Bottom Line: We have found that all-trans retinoic acid (RA), which usually downregulates MMPs, strongly induces collagenase-3 expression in cultures of embryonic metatarsal cartilage rudiments and in chondrocytic cells.These effects are attenuated in metatarsal rudiments in which RA induces the invasion of perichondrial osteogenic cells from the perichondrium into the cartilage rudiment.RA treatment also resulted in the upregulation of Cbfa1, a transcription factor responsible for collagenase-3 and osteocalcin induction in osteoblastic cells.

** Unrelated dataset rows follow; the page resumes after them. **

(* ===== verification/Ws.v ===== *)
(** * The workload service as a [Service]

    One call per entry point of workload_service/key_custody_core, its safety
    contract, and the laws of the interface. *)

From S2P Require Import Prelude Effects RustStd Proto Platform SecretBox ProtectedMem X25519 Crypto.
From S2P Require Import Telemetry KeyTypes Process Registry Reaper Boundary WsCore WsSpec Service.

(** ** Calls and contracts *)

Inductive WsCall :=
| GenerateBindingKeypairCall (algo_ptr algo_len expiry_secs out_uuid out_pubkey out_pubkey_len : N)
| DestroyBindingKeyCall (uuid_bytes : N)
| DestroyAllBindingKeysCall
| OpenCall (uuid_bytes enc enc_len ciphertext ciphertext_len aad aad_len out_plaintext out_plaintext_len : N)
| EnumerateBindingKeysCall (out_entries max_entries offset : N) (out_has_more : option N)
| GetBindingKeyCall (uuid_bytes out_pubkey out_pubkey_len out_algo out_algo_len : N).

Section ws.
Context `{Platform}.

Definition ws_run (c : WsCall) : M Proc Empty_set Z :=
  match c with
  | GenerateBindingKeypairCall a al e u k kl =>
      status_code (key_manager_generate_binding_keypair a al e u k kl)
  | DestroyBindingKeyCall u => status_code (key_manager_destroy_binding_key u)
  | DestroyAllBindingKeysCall => status_code key_manager_destroy_all_binding_keys
  | OpenCall u e el c cl a al o ol => status_code (key_manager_open u e el c cl a al o ol)
  | EnumerateBindingKeysCall o n off h => key_manager_enumerate_binding_keys o n off h
  | GetBindingKeyCall u k kl a al => status_code (key_manager_get_binding_key u k kl a al)
  end.

Definition ws_operation (c : WsCall) : KccOperation :=
  match c with
  | GenerateBindingKeypairCall _ _ _ _ _ _ => GenerateBindingKeypair
  | DestroyBindingKeyCall _ => DestroyBindingKey
  | DestroyAllBindingKeysCall => DestroyAllBindingKeys
  | OpenCall _ _ _ _ _ _ _ _ _ => Open
  | EnumerateBindingKeysCall _ _ _ _ => EnumerateBindingKeys
  | GetBindingKeyCall _ _ _ _ _ => GetBindingKey
  end.

Definition ws_code (c : WsCall) (st : Status) : Z :=
  match c with
  | EnumerateBindingKeysCall _ _ _ _ => - Status_as_i32 st
  | _ => Status_as_i32 st
  end.

(** The arguments an entry point refuses before it looks behind a pointer. *)
Definition ws_malformed (c : WsCall) : bool :=
  match c with
  | GenerateBindingKeypairCall a al _ u k _ => is_null k || is_null u || is_null a || (al =? 0)%N
  | DestroyBindingKeyCall u => is_null u
  | DestroyAllBindingKeysCall => false
  | OpenCall u e _ c _ _ _ o ol => is_null u || is_null e || is_null c || is_null o || (ol =? 0)%N
  | EnumerateBindingKeysCall o _ _ _ => is_null o
  | GetBindingKeyCall u k kl a al => is_null u || is_null k || (kl =? 0)%N || is_null a || is_null al
  end.

(** The buffers behind the pointers are what the documentation asks for; it does
    not ask for disjoint ones (see the header on overlapping buffers). *)
Definition ws_buffers (c : WsCall) (m : Memory) : Prop :=
  match c with
  | GenerateBindingKeypairCall a al _ u k kl => valid_buffer m a al ∧ valid_buffer m u 16 ∧ valid_buffer m k kl
  | DestroyBindingKeyCall u => valid_buffer m u 16
  | DestroyAllBindingKeysCall => True
  | OpenCall u e el c cl a al o ol =>
      valid_buffer m u 16 ∧ valid_buffer m e el ∧ valid_buffer m c cl ∧
      (negb (is_null a) && (0 <? al)%N = true → valid_buffer m a al) ∧ valid_buffer m o ol
  | EnumerateBindingKeysCall o n off h =>
      aligned8 o = true ∧ valid_buffer m o (n * WsKeyInfo_size) ∧ (off ≤ usize_max)%N ∧
      (∀ q, h = Some q → is_Some (m !! q))
  | GetBindingKeyCall u k kl a al =>
      valid_buffer m u 16 ∧ valid_buffer m k kl ∧ valid_u64 m al ∧
      ∃ n, read_bytes m al 8 = Some (le_bytes 8 n) ∧ (n < 2 ^ 64)%N ∧ valid_buffer m a n
  end.

Definition ws_contract (c : WsCall) (p : Proc) : Prop :=
  ws_malformed c = true ∨ ws_buffers c (p_mem p).

Definition ws_outputs (c : WsCall) (m : Memory) : list (N * N) :=
  match c with
  | GenerateBindingKeypairCall _ _ _ u k kl => [(u, 16); (k, kl)]%N
  | DestroyBindingKeyCall _ | DestroyAllBindingKeysCall => []
  | OpenCall _ _ _ _ _ _ _ o ol => [(o, ol)]
  | EnumerateBindingKeysCall o n _ h =>
      (o, n * WsKeyInfo_size)%N :: match h with Some q => [(q, 1%N)] | None => [] end
  | GetBindingKeyCall _ k kl a al =>
      [(k, kl); (a, default 0%N (le_value <$> read_bytes m al 8)); (al, 8)]%N
  end.

(** The handle of the key a generation makes is its second draw. *)
Definition ws_makes (c : WsCall) (p : Proc) (i : Uuid) : Prop :=
  match c with
  | GenerateBindingKeypairCall _ _ _ _ _ _ => i = Uuid_new_v4 (S (entropy (p_sys p)))
  | _ => False
  end.

Definition ws_destroys (c : WsCall) (p : Proc) (i : Uuid) : Prop :=
  match c with
  | DestroyBindingKeyCall u => is_null u = false ∧ read_bytes (p_mem p) u 16 = Some (Uuid_as_bytes i)
  | DestroyAllBindingKeysCall => True
  | _ => False
  end.

#[export] Instance Ws : Service := {|
  service_call := WsCall;
  service_run := ws_run;
  service_contract := ws_contract;
  service_key := binding_record_wf;
  service_operation := ws_operation;
  service_code := ws_code;
  service_outputs := ws_outputs;
  service_makes := ws_makes;
  service_destroys := ws_destroys;
|}.
End ws.

(** ** The laws *)

Section laws.
Context `{PlatformLaws}.
Implicit Types (p : Proc).

(** A malformed call is refused whatever its pointers point to. *)
Lemma ws_malformed_run c p :
  ws_malformed c = true →
  ws_run c p = (Ok (ws_code c InvalidArgument),
                report_to_tel (mkFailure (ws_operation c) InvalidArgument FailureKind_Error) p).
Proof.
  destruct c; cbn [ws_malformed ws_run ws_code ws_operation]; intros Hm.
  5: { unfold key_manager_enumerate_binding_keys, ffi_call_i32, ffi_call_i32_with_reporter. by rewrite Hm. }
  3: done.
  all: apply ffi_call_run_err; by rewrite Hm.
Qed.

Lemma ws_malformed_returned c p :
  registry_ok p → ws_malformed c = true →
  ∃ st z p', ws_run c p = (Ok z, p') ∧ returned c p st z p'.
Proof.
  intros (_&Hk&_) Hm. rewrite (ws_malformed_run _ _ Hm). eexists InvalidArgument, _, _.
  split; [done|]. apply returned_same_keys; try done. intros i. destruct c; cbn in *; intros Hd; try done.
  destruct Hd. congruence.
Qed.

Lemma ws_keys_ok p : registry_ok p → map_Forall (λ _, binding_record_wf) (p_keys p).
Proof. intros (_&Hk&_) i r Hr. apply (Hk i r Hr). Qed.

Lemma ws_record_wf p : registry_ok p → map_Forall (λ _, record_wf) (p_keys p).
Proof. intros Hok i r Hr. by apply (ws_keys_ok _ Hok i r Hr). Qed.

Lemma generate_binding_returned a al e u k kl p :
  let c := GenerateBindingKeypairCall a al e u k kl in
  registry_ok p → ws_malformed c = false → ws_buffers c (p_mem p) →
  ∃ st z p', ws_run c p = (Ok z, p') ∧ returned c p st z p'.
Proof.
  intros c Hok Hm (Ha&Hu&Hkb). cbn in Hm. bool_props.
  destruct (valid_points_to _ _ _ Ha) as (algo&Halgo&Hal).
  destruct Hok as (Hp&Hk&_).
  edestruct returns_run as (st&p'&Hr&HR&_&Ht);
    [by eapply (generate_binding_keypair_refines a al e u k kl p algo)|].
  exists st, (Status_as_i32 st), p'. split; [done|].
  assert (st ≠ InternalError ∧ keys_wf binding_record_wf (p_keys p') ∧
          frame (ws_outputs c (p_mem p)) (p_mem p) (p_mem p') ∧ (st ≠ Success → p_mem p' = p_mem p) ∧
          ∀ i, ws_makes c p i ∨ p_keys p' !! i = p_keys p !! i)
    as (?&?&?&?&Hkept).
  2: { constructor; try done; intros i; [by right|]. destruct (Hkept i); auto. }
  unfold GenerateBinding, untouched in HR.
  destruct (HpkeAlgorithm_decode algo) as [al'|]; [|destruct HR as (->&->&->); split_and!; by auto].
  case_decide; [|destruct HR as (->&->&->); split_and!; by auto].
  destruct HR as [([->|[-> _]]&->&->)|(r&kpk&Hcr&Hs&Hkp&->&HR)]; [by split_and!; auto..|].
  assert (∀ i, ws_makes c p i ∨ <[id (meta r):=r]> (p_keys p) !! i = p_keys p !! i).
  { intros i. destruct (decide (id (meta r) = i)) as [<-|]; [left; by destruct Hcr as (?&?&?&?&_)|right; by apply lookup_insert_ne]. }
  assert (keys_wf binding_record_wf (<[id (meta r):=r]> (p_keys p))) as Hk'.
  { apply keys_wf_insert; [|done]. split; [by rewrite Hs|].
    eapply created_wf_binding; [|exact Hcr]. unfold Duration_from_secs, nanos_per_sec. lia. }
  case_decide; destruct HR as [-> ->]; [|by split_and!]. split_and!; [done..| |done|done].
  apply frame_write; [apply frame_write; [done|]|].
  - exists 16%N. split; [left|by rewrite lenN_uuid].
  - exists kl. split; [right; left|]. rewrite (PublicKey_wf_lenN kpk); [lia|by eapply is_key_pair_wf].
Qed.

Lemma destroy_binding_returned u p :
  let c := DestroyBindingKeyCall u in
  registry_ok p → ws_malformed c = false → ws_buffers c (p_mem p) →
  ∃ st z p', ws_run c p = (Ok z, p') ∧ returned c p st z p'.
Proof.
  intros c (Hp&Hk&_) Hm Hu. cbn in Hu. destruct (valid_uuid _ _ Hu) as [i Hi].
  edestruct returns_run as (st&p'&Hr&HR&_&Ht); [by apply (destroy_binding_key_refines u p i)|].
  destruct HR as (Hk'&Hm'&Hst). exists st, (Status_as_i32 st), p'. split; [done|].
  constructor; [by destruct (p_keys p !! i); subst st|done|done|rewrite Hk'; by apply keys_wf_delete|by rewrite Hm'|done|..];
    intros j; right; rewrite Hk'.
  - intros [_ Hj]. assert (j = i) as -> by (by eapply read_uuid_inj). apply lookup_delete_eq.
  - destruct (decide (i = j)) as [<-|]; [left|right; by apply lookup_delete_ne].
    split; [exact (valid_nonnull _ _ _ Hu)|apply points_to_uuid, Hi].
Qed.

Lemma destroy_all_returned p :
  registry_ok p → ∃ st z p', ws_run DestroyAllBindingKeysCall p = (Ok z, p') ∧
    returned (DestroyAllBindingKeysCall : service_call) p st z p'.
Proof.
  intros (Hp&Hk&_). edestruct returns_run as (st&p'&Hr&HR&_&Ht); [by apply (destroy_all_binding_keys_refines p)|].
  destruct HR as (Hst&Hk'&Hm'). exists st, (Status_as_i32 st), p'. split; [done|].
  constructor; [by subst st|done|done|rewrite Hk'; apply keys_wf_empty|by rewrite Hm'|done|..];
    intros i; right; [by rewrite Hk', lookup_empty|by left].
Qed.

Lemma open_returned u e el ct cl a al o ol p :
  let c := OpenCall u e el ct cl a al o ol in
  registry_ok p → ws_malformed c = false → ws_buffers c (p_mem p) →
  ∃ st z p', ws_run c p = (Ok z, p') ∧ returned c p st z p'.
Proof.
  intros c Hok Hm (Hu&He&Hc&Ha&Ho). cbn in Hm. bool_props. pose proof Hok as (Hp&Hk&_).
  destruct (valid_uuid _ _ Hu) as [i Hi], (valid_points_to _ _ _ He) as (enc&Henc&Hel),
    (valid_points_to _ _ _ Hc) as (ctb&Hct&Hcl), (valid_opt _ _ _ Ha) as [aad Haad].
  edestruct returns_run as (st&p'&Hr&HR&_&Ht);
    [by apply (open_refines u e el ct cl a al o ol p i enc ctb aad); auto using ws_record_wf|].
  destruct HR as [Hk' HR]. exists st, (Status_as_i32 st), p'. split; [done|].
  assert (st ≠ InternalError ∧ frame (ws_outputs c (p_mem p)) (p_mem p) (p_mem p') ∧
          (st ≠ Success → p_mem p' = p_mem p)) as (?&?&?); [|apply returned_same_keys; try done; by intros ? []].
  destruct (live_key p i) as [r|] eqn:Hlive; [|by destruct HR as [-> ->]].
  apply live_key_Some in Hlive as [Hr' _]. destruct (ws_keys_ok _ Hok _ _ Hr') as [Hkem _].
  destruct (spec (meta r)) as [|? pk]; [done|].
  destruct (Opened _ _ _ _) as [pt|]; [|by destruct HR as [-> ->]].
  case_decide as Hd; destruct HR as [-> ->]; [|done]. split_and!; [done| |done].
  apply frame_write; [done|]. exists ol. split; [left|]. by rewrite Hd.
Qed.

Lemma get_binding_key_returned u k kl a al p :
  let c := GetBindingKeyCall u k kl a al in
  registry_ok p → ws_malformed c = false → ws_buffers c (p_mem p) →
  ∃ st z p', ws_run c p = (Ok z, p') ∧ returned c p st z p'.
Proof.
  intros c Hok Hm (Hu&Hkb&Hal&n&Hn&Hlt&Ha). cbn in Hm. bool_props. pose proof Hok as (Hp&Hk&_).
  destruct (valid_uuid _ _ Hu) as [i Hi].
  edestruct returns_run as (st&p'&Hr&HR&_&Ht); [by apply (get_binding_key_refines u k kl a al n p i)|].
  destruct HR as [Hk' HR]. exists st, (Status_as_i32 st), p'. split; [done|].
  assert (st ≠ InternalError ∧ frame (ws_outputs c (p_mem p)) (p_mem p) (p_mem p') ∧
          (st ≠ Success → p_mem p' = p_mem p)) as (?&?&?); [|apply returned_same_keys; try done; by intros ? []].
  destruct (live_key p i) as [rec|] eqn:Hlive; [|by destruct HR as [-> ->]].
  apply live_key_Some in Hlive as [Hr' _]. destruct (ws_keys_ok _ Hok _ _ Hr') as [Hkem _].
  destruct (spec (meta rec)) as [|algo pk]; [done|].
  case_decide as Hd; destruct HR as [-> ->]; [|done]. destruct Hd as (->&Hlen). split_and!; [done| |done].
  cbn [ws_outputs c]. rewrite Hn. cbn [fmap option_fmap option_map default].
  rewrite le_value_le_bytes by done.
  repeat (apply frame_write; [|eexists; split; [repeat first [left; reflexivity|right]|]]); try done; by rewrite lenN_le_bytes.
Qed.

Lemma enumerate_binding_returned o n off h p :
  let c := EnumerateBindingKeysCall o n off h in
  registry_ok p → ws_malformed c = false → ws_buffers c (p_mem p) →
  ∃ st z p', ws_run c p = (Ok z, p') ∧ returned c p st z p'.
Proof.
  intros c Hok Hm (Ha&Ho&Hoff&Hh). pose proof Hok as (Hp&Hk&Hs).
  exists Success. eexists _, _. split.
  - cbn [ws_run c]. rewrite (enumerate_binding_keys_run o n off h p) by auto using ws_keys_ok. reflexivity.
  - destruct (ticks_fields (S (length (page (proc_now p) (p_keys p) off n))) p) as (Hk1&_&Ht1&_).
    apply returned_same_keys; cbn [p_keys p_tel p_mem set_mem]; [done..| |done|by intros ? []].
    apply frame_flag; [apply frame_write; [done|]|].
    + eexists. split; [left|]. rewrite (lenN_entries_bytes _ WsKeyInfo_size).
      * pose proof (page_length (proc_now p) (p_keys p) off n). unfold WsKeyInfo_size. lia.
      * intros md now (j&rec&Hrec&->&_)%elem_of_page. apply length_binding_entry, binding_record_meta_wf.
        by apply (ws_keys_ok _ Hok _ _ Hrec).
    + intros q ->. right. left.
Qed.

Lemma steps_generate_binding a al e u k kl :
  Steps call_rel (key_manager_generate_binding_keypair a al e u k kl).
Proof. unfold key_manager_generate_binding_keypair, generate_binding_keypair_internal. steps_handler. Qed.

Lemma steps_destroy_binding u : Steps call_rel (key_manager_destroy_binding_key u).
Proof. unfold key_manager_destroy_binding_key. steps_handler. Qed.

Lemma steps_destroy_all_binding : Steps call_rel key_manager_destroy_all_binding_keys.
Proof. unfold key_manager_destroy_all_binding_keys. steps_handler. Qed.

Lemma steps_open u e el c cl a al o ol : Steps call_rel (key_manager_open u e el c cl a al o ol).
Proof. unfold key_manager_open, open_internal. steps_handler. Qed.

Lemma steps_get_binding_key u k kl a al : Steps call_rel (key_manager_get_binding_key u k kl a al).
Proof. unfold key_manager_get_binding_key, get_binding_key_internal. steps_handler. Qed.

Lemma steps_enumerate_binding_loop entries i metas :
  Steps call_rel (enumerate_binding_loop entries i metas).
Proof.
  revert i. induction metas as [|md metas IH]; intros i; cbn [enumerate_binding_loop];
    unfold enumerate_binding_entry, call_rel; steps_body.
Qed.

Lemma steps_enumerate_binding o n off h : Steps call_rel (key_manager_enumerate_binding_keys o n off h).
Proof.
  unfold key_manager_enumerate_binding_keys, enumerate_binding_keys_internal.
  pose proof steps_enumerate_binding_loop. unfold call_rel in *. steps_handler.
Qed.

#[export] Instance Ws_laws : ServiceLaws.
Proof.
  split.
  - intros c p Hok Hc. destruct (ws_malformed c) eqn:Hm; [by apply ws_malformed_returned|].
    destruct Hc as [Hc|Hb]; [simpl in *; congruence|].
    destruct c; [by apply generate_binding_returned|by apply destroy_binding_returned|by apply destroy_all_returned|
      by apply open_returned|by apply enumerate_binding_returned|by apply get_binding_key_returned].
  - intros []; cbn [service_run Ws ws_run];
      [apply steps_status_code, steps_generate_binding|apply steps_status_code, steps_destroy_binding|
       apply steps_status_code, steps_destroy_all_binding|apply steps_status_code, steps_open|
       apply steps_enumerate_binding|apply steps_status_code, steps_get_binding_key].
Qed.
End laws.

View Article: PubMed Central - PubMed

Affiliation: Departamento de Bioquímica y Biología Molecular, Facultad de Medicina, Instituto Universitario de Oncología, Universidad de Oviedo, 33006 Oviedo, Spain.

ABSTRACT
Tissue-remodeling processes are largely mediated by members of the matrix metalloproteinase (MMP) family of endopeptidases whose expression is strictly controlled both spatially and temporally. In this article, we have examined the molecular mechanisms that could contribute to modulate the expression of MMPs like collagenase-3 and MT1-MMP during bone formation. We have found that all-trans retinoic acid (RA), which usually downregulates MMPs, strongly induces collagenase-3 expression in cultures of embryonic metatarsal cartilage rudiments and in chondrocytic cells. This effect is dose and time dependent, requires the de novo synthesis of proteins, and is mediated by RAR-RXR heterodimers. Analysis of the signal transduction mechanisms underlying the upregulating effect of RA on collagenase-3 expression demonstrated that this factor acts through a signaling pathway involving p38 mitogen-activated protein kinase. RA treatment of chondrocytic cells also induces the production of MT1-MMP, a membrane-bound metalloproteinase essential for skeletal formation, which participates in a proteolytic cascade with collagenase-3. The production of these MMPs is concomitant with the development of an RA-induced differentiation program characterized by formation of a mineralized bone matrix, downregulation of chondrocyte markers like type II collagen, and upregulation of osteoblastic markers such as osteocalcin. These effects are attenuated in metatarsal rudiments in which RA induces the invasion of perichondrial osteogenic cells from the perichondrium into the cartilage rudiment. RA treatment also resulted in the upregulation of Cbfa1, a transcription factor responsible for collagenase-3 and osteocalcin induction in osteoblastic cells. The dynamics of Cbfa1, MMPs, and osteocalcin expression is consistent with the fact that these genes could be part of a regulatory cascade initiated by RA and leading to the induction of Cbfa1, which in turn would upregulate the expression of some of their target genes like collagenase-3 and osteocalcin.